Ее память — «хищная», «золотая», если пользоваться словами, произносимыми ею б похвалу памяти других, — казалось, была устроена особенным образом: сохраняла в себе то, что случилось в конкретной ситуации, и одновременно то, что должно случаться в таких ситуациях. Причем это было не знание, выработанное по аналогии со случившимся, или со случавшимся, в ее жизни, то есть не вследствие опыта — хотя оно параллельно и опиралось на весь ее огромный опыт, — а как будто с рождением унаследованное неизвестно от кого, заложенное в самую глубину неизвестно когда. Ахматова именно не знала некоторые вещи, которых не была очевидицей, а помнила. Механизм вспоминания, описанный ею в связи с Блоком: «Записная книжка Блока дарит мелкие подарки, извлекая из бездны забвения и возвращая даты полузабытым событиям», — распространялся у нее и на события, отпечатлевшиеся в пра- памяти. «Один раз я была в Слепневе зимой. Это было великолепно. Все как–то сдвинулось в XIX век, чуть не в пушкинское время. Сани, валенки, медвежьи полости, огромные полушубки, звенящая тишина, сугробы, алмазы». Это не представление о пушкинском времени, питаемое знанием, — а узнавание. То же самое бывало при чтении книг: среди страниц, описывающих то, что она не могла подтвердить или опровергнуть своим свидетельством, она натыкалась на строку о том, что «помнила», подлинность или поддельность чего «узнавала» по «воспоминанию», будь это Хемингуэй, или Аввакум, или Шекспир, или Плутарх. «Ну конечно! — воскликнула она, ткнув пальцем в подстрочник папируса, который просматривала среди других, прежде чем дать согласие на перевод египетской лирики. — Pyramid' altius.

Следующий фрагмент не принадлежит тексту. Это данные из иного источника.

(** * Motion poster generator

    A shallow embedding of the motion-synthesis core of
    [scripts/motion-demo.py] (class [MotionPosterGenerator]): depth
    normalisation, the per-frame motion parameters, the two warps, the
    frame loop and the [generate] pipeline around them.  The copy under
    [docs/POC/motion-posters/] has the same [estimate_depth],
    [generate_parallax_frames], [_apply_parallax], [_apply_zoom] and
    [generate]; it differs in model selection, input downscaling and the
    encoder.

    Numbers.  Python floats and numpy float arrays are modelled by the real
    numbers [R]: [math.sin], [math.cos] and [math.pi] are [sin], [cos] and
    [PI], [int(x)] is truncation towards zero, [//] is [Z.div].  Rounding
    error, overflow, infinities and NaN are outside that model.  The one
    place where an IEEE exceptional value decides the behaviour, the quotient
    of [estimate_depth], is therefore also instantiated with binary32
    arithmetic ([SpecFloat]), which is what numpy executes there.

    Arrays.  A numpy array of shape (H, W) is a list of H rows of length W
    (so an array without rows has no columns either); an RGB image has one
    [rgb] record per pixel.  Array objects live in a heap of buffers and are
    passed around by handle, so that aliasing and mutation can be stated.

    OpenCV and numpy primitives ([cv2.remap], [cv2.resize],
    [cv2.copyMakeBorder], broadcasting, [np.clip], slicing) are not code of
    this repository; they are modelled from their documented contracts. *)

From Stdlib Require Import Reals Lra Lia ZArith.
From Stdlib Require Import SpecFloat Ascii.
From stdpp Require Import gmap strings list.

(** ** Exceptions *)

Inductive exn :=
| ValueError   (* numpy: empty reduction, operands not broadcastable *)
| IndexError   (* list index out of range *)
| TypeError    (* an array of the wrong kind *)
| CvError      (* cv2.error: a failed OpenCV assertion *)
| SystemExit.  (* sys.exit(1) *)

Inductive result (A : Type) :=
| Ok (a : A)
| Raise (e : exn).
Arguments Ok {A} a.
Arguments Raise {A} e.

(** ** Two-dimensional arrays *)

Abbreviation grid A := (list (list A)).

Definition nrows {A} (g : grid A) : nat := length g.
(* ===== verification/_CoqProject ===== *)
-Q . S2P
Prelude.v
GoStd.v
Bytes.v
SortedList.v
StorageTypes.v
VolumeTtl.v
FileId.v
Needle.v
Backend.v
NeedleIO.v
NeedleSpec.v
SuperBlock.v
Idx.v
MemDb.v
CompactMap.v
NeedleMap.v
Volume.v
Vacuum.v
VolumeSpec.v
VolumeClaims.v
VacuumSpec.v
VacuumCommit.v
EcShards.v
EcIndex.v
EcFiles.v
EcFilesSpec.v
GoText.v
GoFs.v
GoFsSpec.v
TagIndex.v
TagIndexSpec.v
TagIndexProps.v
TagQuery.v
GoJson.v
GoJsonSpec.v
Hotness.v
HotnessText.v
HotnessSpec.v
HotnessClaims.v
Events.v
EventsText.v
EventsSpec.v
EventsClaims.v
FilerChunks.v
FilerChunksSpec.v
FilerRead.v
FilerReadSpec.v
FilerGroupSpec.v
FilerClaims.v
FilerManifest.v
Wildcard.v
WildcardSpec.v
GoMd5.v
LockManager.v
LockManagerSpec.v
VolumeLayout.v
VolumeLayoutSpec.v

Для Горация пирамиды были абстракцией, а этот выглядывал в окошко и их одни и видел». «Этот» был писец, прославлявший писцов глубокой древности: «Они не строили себе пирамид из меди и надгробий из бронзы». С такой же определенностью говорила она, что ее дед по матери, Эразм Иванович Стогов, «жандармский полковник», проходил мимо Пушкина в анфиладах III отделения (хотя знать она могла только, что он с 1834 года служил жандармским штаб–офицером в Симбирске).